TASK BRIEF:
From the records below, pull each line that has "taken".

GIVEN INFORMATION:
* * * * *

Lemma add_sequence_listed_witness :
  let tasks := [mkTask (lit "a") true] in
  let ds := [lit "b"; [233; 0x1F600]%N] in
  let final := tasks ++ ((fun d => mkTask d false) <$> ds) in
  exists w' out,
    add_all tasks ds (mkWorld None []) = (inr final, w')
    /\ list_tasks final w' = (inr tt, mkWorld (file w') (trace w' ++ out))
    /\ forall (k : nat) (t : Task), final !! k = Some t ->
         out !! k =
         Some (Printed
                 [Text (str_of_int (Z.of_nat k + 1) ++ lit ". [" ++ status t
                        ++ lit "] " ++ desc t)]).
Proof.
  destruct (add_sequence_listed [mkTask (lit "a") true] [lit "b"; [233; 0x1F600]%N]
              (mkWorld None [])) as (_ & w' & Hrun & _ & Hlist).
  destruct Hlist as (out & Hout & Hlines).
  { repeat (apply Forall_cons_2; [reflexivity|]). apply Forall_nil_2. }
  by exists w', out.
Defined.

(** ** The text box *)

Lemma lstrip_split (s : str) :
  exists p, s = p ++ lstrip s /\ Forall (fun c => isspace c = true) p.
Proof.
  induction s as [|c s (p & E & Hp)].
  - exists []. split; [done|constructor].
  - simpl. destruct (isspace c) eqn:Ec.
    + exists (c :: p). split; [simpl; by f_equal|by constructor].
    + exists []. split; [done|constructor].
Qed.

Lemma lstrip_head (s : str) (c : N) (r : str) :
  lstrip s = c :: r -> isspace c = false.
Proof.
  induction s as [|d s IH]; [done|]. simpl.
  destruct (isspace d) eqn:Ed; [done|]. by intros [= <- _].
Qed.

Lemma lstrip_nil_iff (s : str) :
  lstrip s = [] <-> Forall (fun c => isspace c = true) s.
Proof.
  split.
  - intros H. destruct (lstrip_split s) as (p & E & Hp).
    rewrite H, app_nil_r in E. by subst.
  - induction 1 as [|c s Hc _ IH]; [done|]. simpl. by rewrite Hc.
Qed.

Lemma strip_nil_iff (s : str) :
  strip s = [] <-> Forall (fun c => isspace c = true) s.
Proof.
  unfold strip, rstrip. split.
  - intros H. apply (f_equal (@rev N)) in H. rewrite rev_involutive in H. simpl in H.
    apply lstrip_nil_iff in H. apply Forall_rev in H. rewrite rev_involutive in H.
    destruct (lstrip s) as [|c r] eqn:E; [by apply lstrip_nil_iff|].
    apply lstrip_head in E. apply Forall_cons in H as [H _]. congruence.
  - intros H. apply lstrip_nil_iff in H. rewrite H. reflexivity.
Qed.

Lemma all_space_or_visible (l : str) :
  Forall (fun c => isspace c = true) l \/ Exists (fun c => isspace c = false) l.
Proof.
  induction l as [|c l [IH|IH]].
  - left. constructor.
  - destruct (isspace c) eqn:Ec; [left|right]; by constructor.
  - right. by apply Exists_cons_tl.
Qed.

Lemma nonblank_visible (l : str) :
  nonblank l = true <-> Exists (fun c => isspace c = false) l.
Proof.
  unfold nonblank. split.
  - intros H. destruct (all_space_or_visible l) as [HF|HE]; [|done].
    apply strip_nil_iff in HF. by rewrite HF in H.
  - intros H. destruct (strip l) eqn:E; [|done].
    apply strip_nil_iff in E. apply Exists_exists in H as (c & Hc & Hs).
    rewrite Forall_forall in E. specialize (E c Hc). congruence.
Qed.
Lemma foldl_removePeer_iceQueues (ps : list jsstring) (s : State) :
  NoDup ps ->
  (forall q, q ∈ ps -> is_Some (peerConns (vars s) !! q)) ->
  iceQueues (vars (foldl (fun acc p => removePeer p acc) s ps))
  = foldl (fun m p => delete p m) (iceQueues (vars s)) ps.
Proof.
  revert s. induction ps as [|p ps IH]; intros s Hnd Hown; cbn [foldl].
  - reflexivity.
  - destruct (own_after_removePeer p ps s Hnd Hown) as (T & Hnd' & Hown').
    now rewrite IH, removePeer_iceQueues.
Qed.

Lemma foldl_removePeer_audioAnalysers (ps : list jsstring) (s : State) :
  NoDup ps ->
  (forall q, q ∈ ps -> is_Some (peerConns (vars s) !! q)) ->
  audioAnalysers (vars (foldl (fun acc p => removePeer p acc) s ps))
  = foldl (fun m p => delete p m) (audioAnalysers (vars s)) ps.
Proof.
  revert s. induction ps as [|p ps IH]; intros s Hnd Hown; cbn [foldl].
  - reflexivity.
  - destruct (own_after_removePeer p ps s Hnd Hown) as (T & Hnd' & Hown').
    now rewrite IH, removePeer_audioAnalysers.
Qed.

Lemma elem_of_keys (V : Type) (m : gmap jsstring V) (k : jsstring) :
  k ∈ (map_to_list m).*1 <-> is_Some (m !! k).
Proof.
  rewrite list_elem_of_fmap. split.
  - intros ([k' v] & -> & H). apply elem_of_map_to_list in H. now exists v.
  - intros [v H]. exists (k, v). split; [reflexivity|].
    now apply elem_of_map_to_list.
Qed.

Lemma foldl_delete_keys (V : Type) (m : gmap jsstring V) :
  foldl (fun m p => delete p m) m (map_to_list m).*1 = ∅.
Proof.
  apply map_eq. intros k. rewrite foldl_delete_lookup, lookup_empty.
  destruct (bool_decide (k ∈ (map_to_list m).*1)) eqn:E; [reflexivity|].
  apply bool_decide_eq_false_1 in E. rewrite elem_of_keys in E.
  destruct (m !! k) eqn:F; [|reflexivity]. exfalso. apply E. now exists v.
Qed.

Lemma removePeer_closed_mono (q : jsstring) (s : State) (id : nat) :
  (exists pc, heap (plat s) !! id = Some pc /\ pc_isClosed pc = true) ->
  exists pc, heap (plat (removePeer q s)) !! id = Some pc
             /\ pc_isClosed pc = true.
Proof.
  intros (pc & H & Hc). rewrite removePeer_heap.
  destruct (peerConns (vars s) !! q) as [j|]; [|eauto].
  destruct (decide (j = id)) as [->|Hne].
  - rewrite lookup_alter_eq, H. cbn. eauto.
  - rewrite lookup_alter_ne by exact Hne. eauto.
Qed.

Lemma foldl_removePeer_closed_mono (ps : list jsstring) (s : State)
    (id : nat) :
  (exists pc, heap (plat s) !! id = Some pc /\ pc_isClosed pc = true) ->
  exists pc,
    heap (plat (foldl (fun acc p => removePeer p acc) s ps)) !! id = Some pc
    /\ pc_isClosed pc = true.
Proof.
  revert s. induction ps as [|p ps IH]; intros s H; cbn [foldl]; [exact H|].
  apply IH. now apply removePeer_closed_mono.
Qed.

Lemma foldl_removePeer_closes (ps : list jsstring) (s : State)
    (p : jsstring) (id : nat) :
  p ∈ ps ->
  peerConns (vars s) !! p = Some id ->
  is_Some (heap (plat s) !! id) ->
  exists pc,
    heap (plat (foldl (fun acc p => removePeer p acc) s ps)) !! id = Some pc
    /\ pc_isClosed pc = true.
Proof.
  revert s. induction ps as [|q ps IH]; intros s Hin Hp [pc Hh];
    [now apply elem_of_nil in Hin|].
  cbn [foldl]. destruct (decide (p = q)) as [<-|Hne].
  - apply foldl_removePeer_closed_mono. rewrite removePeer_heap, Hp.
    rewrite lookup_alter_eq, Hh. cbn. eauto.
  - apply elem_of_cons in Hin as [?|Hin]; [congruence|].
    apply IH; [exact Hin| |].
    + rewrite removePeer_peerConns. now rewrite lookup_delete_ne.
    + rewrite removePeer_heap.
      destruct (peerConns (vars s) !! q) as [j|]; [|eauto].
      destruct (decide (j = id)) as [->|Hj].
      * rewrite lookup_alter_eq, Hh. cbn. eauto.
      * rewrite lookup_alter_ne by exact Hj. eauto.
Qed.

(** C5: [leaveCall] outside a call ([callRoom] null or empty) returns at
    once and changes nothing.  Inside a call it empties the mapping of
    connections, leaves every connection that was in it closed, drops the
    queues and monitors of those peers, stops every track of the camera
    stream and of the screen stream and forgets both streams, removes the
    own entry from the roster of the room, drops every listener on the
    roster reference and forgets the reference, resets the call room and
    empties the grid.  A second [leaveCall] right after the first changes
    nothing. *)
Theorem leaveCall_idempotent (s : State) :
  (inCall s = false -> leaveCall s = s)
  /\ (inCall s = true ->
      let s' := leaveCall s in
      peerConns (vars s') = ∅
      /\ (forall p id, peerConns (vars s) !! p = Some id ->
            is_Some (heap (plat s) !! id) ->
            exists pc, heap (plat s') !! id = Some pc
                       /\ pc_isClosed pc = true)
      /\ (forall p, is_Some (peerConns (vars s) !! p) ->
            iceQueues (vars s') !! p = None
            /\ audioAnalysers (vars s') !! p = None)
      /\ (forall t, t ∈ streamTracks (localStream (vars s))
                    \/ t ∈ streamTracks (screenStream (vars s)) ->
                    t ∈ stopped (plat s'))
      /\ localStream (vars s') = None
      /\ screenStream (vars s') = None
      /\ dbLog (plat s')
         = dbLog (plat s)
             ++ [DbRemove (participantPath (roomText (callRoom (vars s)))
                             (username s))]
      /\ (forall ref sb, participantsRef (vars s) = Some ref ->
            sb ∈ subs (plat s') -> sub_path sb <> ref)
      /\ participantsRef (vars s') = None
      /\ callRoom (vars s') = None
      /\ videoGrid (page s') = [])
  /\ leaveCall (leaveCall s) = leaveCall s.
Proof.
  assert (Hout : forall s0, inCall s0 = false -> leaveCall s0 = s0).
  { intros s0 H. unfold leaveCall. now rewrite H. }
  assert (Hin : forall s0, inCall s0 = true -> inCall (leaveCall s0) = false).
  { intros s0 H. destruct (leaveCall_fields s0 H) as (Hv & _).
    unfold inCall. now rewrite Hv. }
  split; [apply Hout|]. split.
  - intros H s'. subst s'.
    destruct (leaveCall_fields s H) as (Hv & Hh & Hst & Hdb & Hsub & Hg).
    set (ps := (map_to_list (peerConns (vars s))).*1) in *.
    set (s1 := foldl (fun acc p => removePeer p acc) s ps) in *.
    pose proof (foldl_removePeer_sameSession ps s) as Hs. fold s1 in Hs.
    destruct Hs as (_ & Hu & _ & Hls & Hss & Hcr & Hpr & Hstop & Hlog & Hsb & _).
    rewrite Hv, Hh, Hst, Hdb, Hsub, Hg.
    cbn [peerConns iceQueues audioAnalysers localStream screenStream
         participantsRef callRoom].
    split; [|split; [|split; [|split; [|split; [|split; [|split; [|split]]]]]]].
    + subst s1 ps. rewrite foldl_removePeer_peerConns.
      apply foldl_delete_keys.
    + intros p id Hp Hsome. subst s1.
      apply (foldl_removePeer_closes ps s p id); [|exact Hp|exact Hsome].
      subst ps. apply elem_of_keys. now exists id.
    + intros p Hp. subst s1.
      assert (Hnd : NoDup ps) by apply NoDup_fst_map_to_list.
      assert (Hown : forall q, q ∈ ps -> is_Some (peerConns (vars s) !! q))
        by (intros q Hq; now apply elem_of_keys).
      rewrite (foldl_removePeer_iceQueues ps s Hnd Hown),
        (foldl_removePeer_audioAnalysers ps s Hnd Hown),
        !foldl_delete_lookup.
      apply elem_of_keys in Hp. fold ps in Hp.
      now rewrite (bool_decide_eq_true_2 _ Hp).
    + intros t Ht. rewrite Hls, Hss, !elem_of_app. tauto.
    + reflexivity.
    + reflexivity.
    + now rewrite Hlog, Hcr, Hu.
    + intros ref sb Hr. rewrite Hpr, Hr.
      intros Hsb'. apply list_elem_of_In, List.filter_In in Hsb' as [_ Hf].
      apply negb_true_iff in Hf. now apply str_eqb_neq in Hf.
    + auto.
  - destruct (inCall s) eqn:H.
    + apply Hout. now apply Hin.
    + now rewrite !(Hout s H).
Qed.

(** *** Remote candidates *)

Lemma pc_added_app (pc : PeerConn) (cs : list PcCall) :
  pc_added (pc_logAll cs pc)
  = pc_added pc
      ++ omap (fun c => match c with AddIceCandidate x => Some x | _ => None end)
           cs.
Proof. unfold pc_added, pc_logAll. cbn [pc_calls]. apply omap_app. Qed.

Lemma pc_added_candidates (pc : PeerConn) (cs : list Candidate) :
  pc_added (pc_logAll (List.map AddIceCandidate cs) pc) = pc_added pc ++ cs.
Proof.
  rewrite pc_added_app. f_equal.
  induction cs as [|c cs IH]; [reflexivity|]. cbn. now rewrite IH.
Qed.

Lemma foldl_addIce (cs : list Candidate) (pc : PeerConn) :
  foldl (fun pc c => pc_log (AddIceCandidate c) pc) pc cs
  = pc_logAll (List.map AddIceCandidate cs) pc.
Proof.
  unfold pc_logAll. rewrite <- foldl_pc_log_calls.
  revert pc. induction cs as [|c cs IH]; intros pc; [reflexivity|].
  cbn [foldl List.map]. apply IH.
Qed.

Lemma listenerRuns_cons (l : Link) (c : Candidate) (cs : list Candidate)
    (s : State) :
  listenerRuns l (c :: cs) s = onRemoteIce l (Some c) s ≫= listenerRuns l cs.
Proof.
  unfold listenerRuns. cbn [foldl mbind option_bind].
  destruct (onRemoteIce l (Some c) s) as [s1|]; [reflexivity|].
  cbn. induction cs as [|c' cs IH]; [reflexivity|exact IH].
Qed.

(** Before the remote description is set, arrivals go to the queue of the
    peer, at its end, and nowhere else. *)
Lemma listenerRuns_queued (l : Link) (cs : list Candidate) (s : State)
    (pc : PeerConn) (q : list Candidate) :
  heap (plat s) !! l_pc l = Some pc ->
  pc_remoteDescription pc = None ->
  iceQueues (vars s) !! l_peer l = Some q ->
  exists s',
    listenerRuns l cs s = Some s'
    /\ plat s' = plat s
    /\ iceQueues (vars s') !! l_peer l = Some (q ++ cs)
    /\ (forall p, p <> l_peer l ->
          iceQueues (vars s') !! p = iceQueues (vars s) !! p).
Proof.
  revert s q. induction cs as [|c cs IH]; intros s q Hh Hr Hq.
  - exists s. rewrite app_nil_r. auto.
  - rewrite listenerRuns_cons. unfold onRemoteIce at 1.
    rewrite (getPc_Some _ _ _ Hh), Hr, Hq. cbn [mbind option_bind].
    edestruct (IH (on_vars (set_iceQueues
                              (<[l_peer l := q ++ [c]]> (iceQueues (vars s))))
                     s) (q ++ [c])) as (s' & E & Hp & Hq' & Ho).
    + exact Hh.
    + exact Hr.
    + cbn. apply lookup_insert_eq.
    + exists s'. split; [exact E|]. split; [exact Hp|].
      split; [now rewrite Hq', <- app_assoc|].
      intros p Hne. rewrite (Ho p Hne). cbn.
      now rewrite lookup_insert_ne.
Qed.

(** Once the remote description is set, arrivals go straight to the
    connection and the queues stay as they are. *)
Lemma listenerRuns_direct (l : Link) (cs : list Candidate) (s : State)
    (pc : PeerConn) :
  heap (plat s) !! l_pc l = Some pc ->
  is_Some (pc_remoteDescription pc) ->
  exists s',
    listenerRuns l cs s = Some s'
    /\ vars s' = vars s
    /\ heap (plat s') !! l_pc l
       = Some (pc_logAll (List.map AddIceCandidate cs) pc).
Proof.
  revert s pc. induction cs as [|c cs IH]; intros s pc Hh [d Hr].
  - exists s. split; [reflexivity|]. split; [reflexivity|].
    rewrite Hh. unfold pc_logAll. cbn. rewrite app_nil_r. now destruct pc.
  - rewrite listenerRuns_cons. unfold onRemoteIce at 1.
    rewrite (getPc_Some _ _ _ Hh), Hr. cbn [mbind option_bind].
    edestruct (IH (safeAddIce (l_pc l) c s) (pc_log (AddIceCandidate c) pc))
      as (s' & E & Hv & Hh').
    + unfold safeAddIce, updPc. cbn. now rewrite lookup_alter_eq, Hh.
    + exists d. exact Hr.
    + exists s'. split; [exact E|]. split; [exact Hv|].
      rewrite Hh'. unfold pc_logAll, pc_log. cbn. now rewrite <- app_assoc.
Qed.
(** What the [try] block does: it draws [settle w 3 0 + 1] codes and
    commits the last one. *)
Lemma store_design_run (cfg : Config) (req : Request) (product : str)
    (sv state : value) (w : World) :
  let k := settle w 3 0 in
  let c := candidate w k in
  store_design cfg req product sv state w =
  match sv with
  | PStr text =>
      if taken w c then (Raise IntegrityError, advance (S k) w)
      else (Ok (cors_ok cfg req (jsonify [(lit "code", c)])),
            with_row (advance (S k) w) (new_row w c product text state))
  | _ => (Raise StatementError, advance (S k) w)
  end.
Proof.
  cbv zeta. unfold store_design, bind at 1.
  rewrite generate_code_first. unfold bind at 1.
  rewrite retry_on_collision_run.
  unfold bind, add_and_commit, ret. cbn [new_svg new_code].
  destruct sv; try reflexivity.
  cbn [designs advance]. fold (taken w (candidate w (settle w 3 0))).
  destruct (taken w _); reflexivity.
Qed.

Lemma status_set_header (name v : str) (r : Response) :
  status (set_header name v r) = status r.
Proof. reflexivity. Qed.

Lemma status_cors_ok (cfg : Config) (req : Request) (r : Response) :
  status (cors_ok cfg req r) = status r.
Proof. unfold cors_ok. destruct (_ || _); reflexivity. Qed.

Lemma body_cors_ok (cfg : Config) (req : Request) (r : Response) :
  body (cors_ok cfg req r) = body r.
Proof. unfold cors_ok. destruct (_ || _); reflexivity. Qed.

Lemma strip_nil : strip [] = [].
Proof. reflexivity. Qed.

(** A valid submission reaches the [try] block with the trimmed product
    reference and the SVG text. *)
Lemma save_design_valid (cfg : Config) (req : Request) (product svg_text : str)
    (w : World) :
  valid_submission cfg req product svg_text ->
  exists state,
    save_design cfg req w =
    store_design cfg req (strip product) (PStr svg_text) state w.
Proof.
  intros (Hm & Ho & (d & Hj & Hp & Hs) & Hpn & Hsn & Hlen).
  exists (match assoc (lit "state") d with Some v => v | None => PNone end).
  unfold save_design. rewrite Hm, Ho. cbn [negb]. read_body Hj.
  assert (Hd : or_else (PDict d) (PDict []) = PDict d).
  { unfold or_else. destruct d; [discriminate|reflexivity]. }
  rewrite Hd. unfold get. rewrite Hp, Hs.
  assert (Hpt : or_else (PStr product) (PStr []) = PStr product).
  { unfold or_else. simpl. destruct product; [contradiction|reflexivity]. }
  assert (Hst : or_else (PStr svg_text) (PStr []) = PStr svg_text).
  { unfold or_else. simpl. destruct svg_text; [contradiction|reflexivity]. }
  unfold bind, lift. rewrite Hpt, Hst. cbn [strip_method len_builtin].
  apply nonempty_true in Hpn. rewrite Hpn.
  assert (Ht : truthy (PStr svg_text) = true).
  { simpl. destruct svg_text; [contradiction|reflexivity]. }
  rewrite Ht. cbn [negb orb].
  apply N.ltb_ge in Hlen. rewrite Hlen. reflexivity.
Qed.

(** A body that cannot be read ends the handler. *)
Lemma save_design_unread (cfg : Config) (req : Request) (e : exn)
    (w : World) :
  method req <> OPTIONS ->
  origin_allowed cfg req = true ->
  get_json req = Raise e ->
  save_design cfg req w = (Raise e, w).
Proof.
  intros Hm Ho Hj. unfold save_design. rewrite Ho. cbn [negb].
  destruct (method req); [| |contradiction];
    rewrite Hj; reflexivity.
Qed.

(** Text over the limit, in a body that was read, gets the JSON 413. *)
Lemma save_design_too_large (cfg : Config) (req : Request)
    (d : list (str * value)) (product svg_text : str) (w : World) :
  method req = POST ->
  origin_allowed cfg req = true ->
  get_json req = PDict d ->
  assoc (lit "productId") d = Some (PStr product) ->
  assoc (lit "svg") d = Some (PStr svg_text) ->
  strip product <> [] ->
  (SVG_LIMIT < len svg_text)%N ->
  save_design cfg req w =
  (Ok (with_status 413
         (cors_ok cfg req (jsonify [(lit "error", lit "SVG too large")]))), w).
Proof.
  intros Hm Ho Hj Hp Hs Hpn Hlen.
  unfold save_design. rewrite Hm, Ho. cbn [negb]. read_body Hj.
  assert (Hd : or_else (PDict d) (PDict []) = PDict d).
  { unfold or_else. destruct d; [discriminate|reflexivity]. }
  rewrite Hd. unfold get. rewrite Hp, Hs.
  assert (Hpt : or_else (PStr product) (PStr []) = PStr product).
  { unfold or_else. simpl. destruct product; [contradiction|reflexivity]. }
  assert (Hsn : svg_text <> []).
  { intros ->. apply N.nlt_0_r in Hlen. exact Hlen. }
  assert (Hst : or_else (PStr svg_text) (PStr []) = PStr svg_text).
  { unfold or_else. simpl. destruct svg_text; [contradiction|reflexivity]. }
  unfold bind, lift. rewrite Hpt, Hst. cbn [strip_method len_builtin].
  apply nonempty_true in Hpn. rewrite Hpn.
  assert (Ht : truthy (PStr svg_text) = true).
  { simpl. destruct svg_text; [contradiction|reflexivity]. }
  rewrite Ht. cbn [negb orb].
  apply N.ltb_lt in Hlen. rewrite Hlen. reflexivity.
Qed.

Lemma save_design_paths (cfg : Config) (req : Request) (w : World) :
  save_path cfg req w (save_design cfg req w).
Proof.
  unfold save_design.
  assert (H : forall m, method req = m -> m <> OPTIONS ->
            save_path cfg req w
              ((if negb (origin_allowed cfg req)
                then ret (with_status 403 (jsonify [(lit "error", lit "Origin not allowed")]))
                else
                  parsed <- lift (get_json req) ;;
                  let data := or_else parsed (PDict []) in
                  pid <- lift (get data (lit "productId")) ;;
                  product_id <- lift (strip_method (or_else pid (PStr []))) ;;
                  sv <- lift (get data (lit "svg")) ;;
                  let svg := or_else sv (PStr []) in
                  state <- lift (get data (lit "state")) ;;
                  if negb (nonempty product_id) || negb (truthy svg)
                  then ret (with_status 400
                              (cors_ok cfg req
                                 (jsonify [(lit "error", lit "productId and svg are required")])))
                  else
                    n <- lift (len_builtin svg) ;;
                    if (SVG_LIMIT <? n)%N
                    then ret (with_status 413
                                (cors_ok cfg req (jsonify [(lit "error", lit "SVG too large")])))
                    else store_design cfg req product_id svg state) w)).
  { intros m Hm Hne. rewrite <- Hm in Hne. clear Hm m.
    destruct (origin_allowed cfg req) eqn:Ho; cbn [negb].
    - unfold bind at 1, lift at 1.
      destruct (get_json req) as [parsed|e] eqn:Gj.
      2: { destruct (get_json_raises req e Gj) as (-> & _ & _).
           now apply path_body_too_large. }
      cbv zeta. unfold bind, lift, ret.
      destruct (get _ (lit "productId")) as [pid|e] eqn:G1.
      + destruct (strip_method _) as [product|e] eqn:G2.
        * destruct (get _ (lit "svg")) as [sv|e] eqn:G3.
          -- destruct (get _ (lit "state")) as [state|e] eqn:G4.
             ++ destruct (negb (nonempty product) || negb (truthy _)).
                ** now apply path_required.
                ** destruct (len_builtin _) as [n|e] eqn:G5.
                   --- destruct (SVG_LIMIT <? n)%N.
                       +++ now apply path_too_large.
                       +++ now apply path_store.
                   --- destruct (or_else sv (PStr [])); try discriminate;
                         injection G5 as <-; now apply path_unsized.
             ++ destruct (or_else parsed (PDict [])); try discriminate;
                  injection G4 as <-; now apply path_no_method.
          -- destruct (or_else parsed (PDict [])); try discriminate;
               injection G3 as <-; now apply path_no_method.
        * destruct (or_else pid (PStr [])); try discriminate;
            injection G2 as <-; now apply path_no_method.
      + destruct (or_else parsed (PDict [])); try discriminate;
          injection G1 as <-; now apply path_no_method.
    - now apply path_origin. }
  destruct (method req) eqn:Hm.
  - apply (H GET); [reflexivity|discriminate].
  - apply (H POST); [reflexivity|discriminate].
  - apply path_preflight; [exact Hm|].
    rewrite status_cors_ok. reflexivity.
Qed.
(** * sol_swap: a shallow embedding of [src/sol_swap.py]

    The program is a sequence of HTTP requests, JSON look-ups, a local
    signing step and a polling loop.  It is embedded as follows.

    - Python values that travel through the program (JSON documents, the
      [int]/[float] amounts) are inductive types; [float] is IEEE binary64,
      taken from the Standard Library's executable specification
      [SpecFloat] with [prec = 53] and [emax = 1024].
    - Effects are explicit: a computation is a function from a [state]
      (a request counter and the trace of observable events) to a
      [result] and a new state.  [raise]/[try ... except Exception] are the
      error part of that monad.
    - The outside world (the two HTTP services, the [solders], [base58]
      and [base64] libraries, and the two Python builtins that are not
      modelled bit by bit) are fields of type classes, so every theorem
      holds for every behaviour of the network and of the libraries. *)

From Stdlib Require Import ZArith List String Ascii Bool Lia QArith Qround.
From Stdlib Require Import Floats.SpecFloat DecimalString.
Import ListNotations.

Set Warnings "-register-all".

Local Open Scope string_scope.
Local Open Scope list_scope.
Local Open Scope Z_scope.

* * * * *

RESULT FOR THIS EXERCISE:
      if taken w c then (Raise IntegrityError, advance (S k) w)
  cbn [designs advance]. fold (taken w (candidate w (settle w 3 0))).
  destruct (taken w _); reflexivity.
      taken from the Standard Library's executable specification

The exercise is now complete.